_RECORDS FOR THE EXERCISE_
#[local] Instance GetStatusResponse_eq_dec : EqDecision Server.GetStatusResponse.
Proof. solve_decision. Defined.
#[local] Instance GetStatusResponse_countable : Countable Server.GetStatusResponse.
Proof.
  apply (inj_countable'
    (fun x => (Server.gs_Status x, Server.gs_Seq x))
    (fun '(a0, a1) => Server.MkGetStatusResponse a0 a1)).
  by intros [].
Defined.

#[local] Instance GetDigestRequest_eq_dec : EqDecision Server.GetDigestRequest.
Proof. solve_decision. Defined.
#[local] Instance GetDigestRequest_countable : Countable Server.GetDigestRequest.
Proof.
  apply (inj_countable'
    (Server.gd_SessionId)
    (Server.MkGetDigestRequest)).
  by intros [].
Defined.

#[local] Instance WatchPaneRequest_eq_dec : EqDecision Server.WatchPaneRequest.
Proof. solve_decision. Defined.
#[local] Instance WatchPaneRequest_countable : Countable Server.WatchPaneRequest.
Proof.
  apply (inj_countable'
    (Server.wq_SessionId)
    (Server.MkWatchPaneRequest)).
  by intros [].
Defined.

#[local] Instance SubmitAnswerRequest_eq_dec : EqDecision Server.SubmitAnswerRequest.
Proof. solve_decision. Defined.
#[local] Instance SubmitAnswerRequest_countable : Countable Server.SubmitAnswerRequest.
Proof.
  apply (inj_countable'
    (fun x => (Server.sa_AskId x, Server.Text x))
    (fun '(a0, a1) => Server.MkSubmitAnswerRequest a0 a1)).
  by intros [].
Defined.

#[local] Instance SubmitAnswerResponse_eq_dec : EqDecision Server.SubmitAnswerResponse.
Proof. solve_decision. Defined.
#[local] Instance SubmitAnswerResponse_countable : Countable Server.SubmitAnswerResponse.
Proof.
  apply (inj_countable'
    (fun x => (Server.sa_Disposition x, Server.sa_Note x))
    (fun '(a0, a1) => Server.MkSubmitAnswerResponse a0 a1)).
  by intros [].
Defined.

#[local] Instance SubmitCommandRequest_eq_dec : EqDecision Server.SubmitCommandRequest.
Proof. solve_decision. Defined.
#[local] Instance SubmitCommandRequest_countable : Countable Server.SubmitCommandRequest.
Proof.
  apply (inj_countable'
    (fun x => (Server.Kind x, Server.sc_SessionId x, Server.Workspace x, Server.Prompt x))
    (fun '(a0, a1, a2, a3) => Server.MkSubmitCommandRequest a0 a1 a2 a3)).
  by intros [].
Defined.

#[local] Instance SubmitCommandResponse_eq_dec : EqDecision Server.SubmitCommandResponse.
Proof. solve_decision. Defined.
#[local] Instance SubmitCommandResponse_countable : Countable Server.SubmitCommandResponse.
Proof.
  apply (inj_countable'
    (fun x => (Server.CommandId x, Server.sr_Disposition x, Server.Note x))
    (fun '(a0, a1, a2) => Server.MkSubmitCommandResponse a0 a1 a2)).
  by intros [].
Defined.

#[local] Instance WatchStatusResponse_eq_dec : EqDecision Streams.WatchStatusResponse.
Proof. solve_decision. Defined.
#[local] Instance WatchStatusResponse_countable : Countable Streams.WatchStatusResponse.
Proof.
  apply (inj_countable'
    (fun x => (Streams.ws_Kind x, Streams.ws_Status x, Streams.ws_Seq x))
    (fun '(a0, a1, a2) => Streams.MkWatchStatusResponse a0 a1 a2)).
  by intros [].
Defined.

#[local] Instance WatchPaneResponse_eq_dec : EqDecision Streams.WatchPaneResponse.
Proof. solve_decision. Defined.
#[local] Instance WatchPaneResponse_countable : Countable Streams.WatchPaneResponse.
Proof.
  apply (inj_countable'
    (fun x => (Streams.wp_Kind x, Streams.wp_Frame x, Streams.wp_Seq x))
    (fun '(a0, a1, a2) => Streams.MkWatchPaneResponse a0 a1 a2)).
  by intros [].
Defined.

#[local] Instance GetHostInfoRequest_eq_dec : EqDecision GetHostInfoRequest.
Proof. solve_decision. Defined.
#[local] Instance GetHostInfoRequest_countable : Countable GetHostInfoRequest.
Proof.
  apply (inj_countable'
    (fun _ => ())
    (fun _ => MkGetHostInfoRequest)).
  by intros [].
Defined.

#[local] Instance GetStatusRequest_eq_dec : EqDecision GetStatusRequest.
Proof. solve_decision. Defined.
#[local] Instance GetStatusRequest_countable : Countable GetStatusRequest.
Proof.
  apply (inj_countable'
    (fun _ => ())
    (fun _ => MkGetStatusRequest)).
  by intros [].
Defined.

#[local] Instance WatchStatusRequest_eq_dec : EqDecision WatchStatusRequest.
Proof. solve_decision. Defined.
#[local] Instance WatchStatusRequest_countable : Countable WatchStatusRequest.
Proof.
  apply (inj_countable'
    (fun _ => ())
    (fun _ => MkWatchStatusRequest)).
  by intros [].
Defined.

#[local] Instance GetDigestResponse_eq_dec : EqDecision GetDigestResponse.
Proof. solve_decision. Defined.
#[local] Instance GetDigestResponse_countable : Countable GetDigestResponse.
Proof.
  apply (inj_countable'
    (gr_Digest)
    (MkGetDigestResponse)).
  by intros [].
Defined.

Definition counted_LinkMessages : LinkMessages.
Proof. split; exact counted_message. Defined.
Lemma counted_LinkMessages_laws : LinkMessagesLaws (H := counted_LinkMessages).
Proof. split; exact counted_laws. Qed.

#[local] Existing Instance counted_LinkMessages.
#[local] Existing Instance counted_LinkMessages_laws.
#[local] Existing Instance loop_connect.
#[local] Existing Instance loop_wire.
#[local] Existing Instance loop_laws.
(* ===== verification/Trust.v ===== *)
(** * Where authority comes from (the whole host, over time)

    A host's life is a sequence of requests at its HTTP handler and of calls the
    embedding program makes: opening and closing the pairing window, publishing,
    revoking, editing capabilities. The theorem is about every such life: what
    reached the executor was asked for by a device that had authenticated, that
    had paired before, through a window the embedder had opened before that. *)

From stdpp Require Import gmap sets.
From S2P Require Import Prelude GoStrings BaseN Json GoTime GoOS GoURL Crypto Convert Http Connect LinkConnect Handler.
From S2P Require Projection Identity Registry Pairing Tokens Hub PaneHub Server Streams.
Import Server (server, known, answer_verifies, requested_caps, tnow, tick).

(** ** What most steps leave alone *)

(** Entries of a book, in memory and in its file, keep their key, id and
    tombstone, and none is added. *)
Definition same_key (d d' : Registry.Device) : Prop :=
  Registry.d_PublicKey d' = Registry.d_PublicKey d /\ Registry.d_ID d' = Registry.d_ID d /\
  (is_Some (Registry.d_RevokedAt d) -> Registry.d_RevokedAt d' = Registry.d_RevokedAt d).
Definition book_keeps (b b' : Registry.RState) : Prop :=
  forall dev, option_Forall2 same_key (Registry.devices b !! dev) (Registry.devices b' !! dev).
Lemma settled_evolves s s' :
  Registry.evolves (spares dev) (Server.book s) (Server.book s') -> settled dev pub caps s -> settled dev pub caps s'.
Proof.
  intros He. eapply Registry.evolves_opens; [by apply settled_portable| |exact He]. intros op m. apply spares_book.
Qed.

Lemma settled_rebooted o s s' : rebooted o s s' -> settled dev pub caps s -> settled dev pub caps s'.
Proof.
  intros Hr [_ Hf]. destruct (rb_opened _ _ _ Hr) as (w & w' & Hd & Ho & Hw).
  change (Registry.rs_reg (Server.book s)) with (Server.registry s) in Hf.
  change (Registry.rs_world (Server.book s)) with (Server.world s) in Hf. rewrite <- Hd in Hf.
  destruct (Registry.Open_inv _ _ _ _ _ Hf Ho) as (Hp & Hi & Hdw). split; [exact Hi|].
  change (Registry.rs_reg (Server.book s')) with (Server.registry s').
  change (Registry.rs_world (Server.book s')) with (Server.world s'). by rewrite Hp, Hw, Hdw.
Qed.

Lemma settled_step e s :
  ~ enrolls h dev e s -> ~ withdraws dev e -> settled dev pub caps s -> settled dev pub caps (step h s e).
Proof.
  intros Hno Hw Hs.
  assert (forall s', quiet_by (spares dev) s s' -> settled dev pub caps s') as Hquiet.
  { intros s' Hq. by eapply settled_evolves; [apply (q_ops _ _ Hq)|]. }
  destruct e as [rq| | |races st|races sid f|k|k cs|o w]; cbn [step withdraws] in *.
  - destruct (any_request h rq s serving) as [->|(q & Hpath & Hq)]; [by apply Hquiet|]. rewrite Hq.
    eapply settled_evolves; [|exact Hs]. apply request_evolves; [apply _|apply Hs|].
    intros m d -> Ha Hi Hk. split; [|split; [done|by rewrite Hk]]. intros Hdev. destruct Hno. exists m.
    split_and!; [by exists rq; split_and!|done|congruence].
  - eapply settled_evolves; [|exact Hs]. pose proof (open_window_disk s) as Hdisk. revert Hdisk. unfold open_window.
    destruct (Pairing.Open _ _ _) as [[[]|?|] w']; intros Hdisk; by apply (Registry.evolves_world _ w').
  - exact Hs.
  - apply Hquiet, quiet_Publish.
  - apply Hquiet, quiet_panes.
  - by apply Hquiet, quiet_RevokeDevice.
  - by apply Hquiet, quiet_SetCapabilities.
  - destruct (restart_spec o w s) as [->|Hr]; [done|]. by eapply settled_rebooted.
Qed.

Lemma settled_run es s :
  unpaired h dev es s -> Forall (fun e => ~ withdraws dev e) es -> settled dev pub caps s ->
  settled dev pub caps (run h es s).
Proof.
  revert s. induction es as [|e es IH]; intros s Hu Hw Hs; [done|]. destruct Hu as [Hno Hu].
  apply Forall_cons_iff in Hw as [Hw1 Hw]. apply IH; [done..|]. by apply settled_step.
Qed.
End step.

(** ** The pairing, and the next process *)

(** An accepted pairing is in the file when its answer is sent. *)
Lemma Pair_settles m s resp s1 :
  map_Forall own (Registry.devices (Server.book s)) -> Server.Pair m s = (Ok resp, s1) ->
  Server.GrantedCapabilities resp = Registry.filter_caps (Server.requested_caps m) /\
  settled (Identity.DeviceIDFor (Server.DevicePublicKey m)) (Server.DevicePublicKey m)
    (Server.GrantedCapabilities resp) s1.
Proof.
  intros Hown. unfold Server.Pair. destruct (negb (bool_decide _)); [done|].
  destruct (negb (length _ =? _)%nat); [done|].
  rewrite gets_bind, or_panic_bind. destruct (Identity.HostID _) as [hid|]; [|done].
  rewrite of_res_bind. destruct (Identity.VerifyPairProof _ _ _ _) as [ok|e|]; [|done..].
  rewrite throw_if_bind. destruct ok; cbn [negb]; [|done]. rewrite Server.now_bind. unfold Server.Redeem.
  rewrite Server.locked_bind. destruct (Pairing.Redeem _ _ _) as [ok m']. cbn [fst snd]. rewrite throw_if_bind.
  destruct ok; cbn [negb]; [|done]. rewrite Server.now_bind, Server.book_bind. fold (Server.requested_caps m).
  set (s2 := tick (Server.set_pairs m' (tick s))). set (d := Registry.MkDevice _ _ _ _ _ _ _ _).
  set (caps := Registry.filter_caps (Server.requested_caps m)).
  set (I := settled_in (Identity.DeviceIDFor (Server.DevicePublicKey m)) (Server.DevicePublicKey m) caps).
  pose proof (Registry.run_op_opened I (Registry.OAdd d) (Server.book s2) (settled_portable _ _ _ (granted_mended _))) as Hadd.
  cbn [Registry.run_op] in Hadd. pose proof (Server.Add_result d (Server.book s2)) as Hr.
  destruct (Registry.Add d (Server.book s2)) as [[[]|e|] b']; cbn [fst snd] in *; [|done..].
  assert (Registry.opens I b') as Hb.
  { apply Hadd; [done..|]. unfold Registry.op_book. destruct Hr as [-> _]. cbn [Registry.op_effect].
    split; [by apply map_Forall_insert_2|]. eexists. by rewrite lookup_insert_eq. }
  rewrite modify_bind, gets_bind, !or_panic_bind. destruct (Identity.PublicKey _); [|done].
  intros [= <- <-]. cbn [Server.GrantedCapabilities].
  assert (from_option Registry.d_Capabilities [] (Registry.devices b' !! Identity.DeviceIDFor (Server.DevicePublicKey m)) = caps)
    as Hc by (by destruct Hb as [(_ & x & -> & _ & _ & <-) _]).
  change (Registry.Get _ _) with (Registry.devices b' !! Identity.DeviceIDFor (Server.DevicePublicKey m)).
  rewrite Hc. split; [done|exact Hb].
Qed.

(** A process that can read the file comes up. *)
Lemma settled_comes_up dev pub caps s o w :
  settled dev pub caps s -> is_Some (Server.op_Identity o) -> Server.op_Executor o = true ->
  faults w (ops w) = None -> is_Some (reboot o w s).
Proof.
  intros [_ Hf] [i Hi] He Hw. unfold reboot. cbv zeta. set (path := Registry.r_path (Server.registry s)).
  set (w0 := set_disk _ w). change (Registry.r_path (Registry.rs_reg (Server.book s))) with path in Hf.
  assert (disk w0 !! path = disk (Server.world s) !! path) as Hd
    by (unfold w0; cbn [disk set_disk]; by rewrite lookup_partial_alter_eq).
  unfold Registry.stored_in in Hf. unfold Server.world in Hd. rewrite <- Hd in Hf.
  destruct (disk w0 !! path) as [raw|] eqn:Hraw; [|by destruct Hf as [_ (? & ? & _)]].
  destruct Hf as (f & Hu & _). pose proof (Registry.Open_reads path w0 raw f Hw Hraw Hu) as Ho.
  destruct (Registry.Open path w0) as [[r|e|] w']; [|done..].
  unfold Server.NewServer. cbn [Server.op_Identity Server.op_Registry Server.op_Executor Server.op_Pairing default].
  rewrite Hi, He. by eexists.
Qed.

(** C3: a pairing that was confirmed holds. After any life of a fresh host, once
    [Pair] has answered a device, whatever requests, embedder calls, failing file
    operations, crashes and restarts follow, as long as nobody revokes the
    device, sets its capabilities or pairs it anew: the device is on the book
    with its key and the capabilities it was granted; a process that can read
    its files comes up; and if the device was granted the status and the host's
    key is whole, then at any point of its life where the next two draws of
    random octets succeed and the next five readings of the clock lie within a
    minute of each other, it gets a challenge, signs it, is granted a session
    and reads the status. *)
Theorem pairing_outlives_restarts priv m s0 es es' :
  fresh s0 -> key_pair priv (Server.DevicePublicKey m) ->
  let dev := Identity.DeviceIDFor (Server.DevicePublicKey m) in
  let '(r, s1) := Server.Pair m (run h es s0) in
  let s := run h es' s1 in
  unpaired h dev es' s1 -> Forall (fun e => ~ withdraws dev e) es' ->
  forall resp, r = Ok resp ->
  (exists d, Registry.Get dev (Server.registry s) = Some d /\ Registry.d_PublicKey d = Server.DevicePublicKey m /\
     Registry.d_RevokedAt d = None /\ Registry.d_Capabilities d = Server.GrantedCapabilities resp) /\
  (forall o w, is_Some (Server.op_Identity o) -> Server.op_Executor o = true -> faults w (ops w) = None ->
     is_Some (reboot o w s)) /\
  (forall hostID, Registry.CapStatusRead ∈ Server.GrantedCapabilities resp ->
   Identity.HostID (Server.id s) = Some hostID ->
   Server.prompt_clock (Server.world s) -> Server.octets_ready (Server.world s) ->
   exists ch s2 sig tok s3,
     Server.Challenge (Server.MkChallengeRequest dev) s = (Ok ch, s2) /\
     Identity.SignAuth (E := Server.rpcerr) priv hostID dev (Server.cr_Nonce ch) = Ok sig /\
     Server.Authenticate (Server.MkAuthenticateRequest Server.ProtocolVersion dev (Server.cr_Nonce ch) sig) s2 = (Ok tok, s3) /\
     fst (Server.GetStatus (Server.bearerPrefix ++ Server.SessionToken tok) s3) =
       Ok (Server.MkGetStatusResponse (statusToProto (Hub.current (Server.hub s)) (Hub.at_ (Server.hub s)))
             (Hub.seq (Server.hub s)))).
Proof.
  intros Hf Hk dev. pose proof (t_book _ _ _ _ (traced_life h serving s0 es Hf)) as [Hb _].
  destruct (Server.Pair m (run h es s0)) as [r s1] eqn:Hp. intros s Hu Hw resp ->.
  destruct (Pair_settles _ _ _ _ (map_Forall_impl _ _ _ Hb (fun k d Hd => conj (proj2 (proj2 Hd)) (proj1 (proj2 Hd)))) Hp)
    as [Hc Hs].
  assert (map mended (Server.GrantedCapabilities resp) = Server.GrantedCapabilities resp) as Hm
    by (rewrite Hc; apply granted_mended).
  pose proof (settled_run dev _ _ Hm es' s1 Hu Hw Hs) as Hend. fold s in Hend.
  pose proof Hend as [[Hown (d & Hd & Hpk & Hr & Hcs)] _].
  split; [by exists d|]. split; [intros o w; by eapply settled_comes_up|].
  intros hostID Hcap Hid Hclk Hent. apply (Server.known_handshake priv (Server.DevicePublicKey m) hostID d); try done.
  - by apply Server.known_Get.
  - by apply (Hown dev d).
  - by rewrite Hcs.
Qed.
End comeback.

_WHAT TO DO_
Please quote exactly the lines from the one containing "pose proof (settled_run" through the last line of the records above, both included, and nothing else.

_TASK SOLUTION_
  pose proof (settled_run dev _ _ Hm es' s1 Hu Hw Hs) as Hend. fold s in Hend.
  pose proof Hend as [[Hown (d & Hd & Hpk & Hr & Hcs)] _].
  split; [by exists d|]. split; [intros o w; by eapply settled_comes_up|].
  intros hostID Hcap Hid Hclk Hent. apply (Server.known_handshake priv (Server.DevicePublicKey m) hostID d); try done.
  - by apply Server.known_Get.
  - by apply (Hown dev d).
  - by rewrite Hcs.
Qed.
End comeback.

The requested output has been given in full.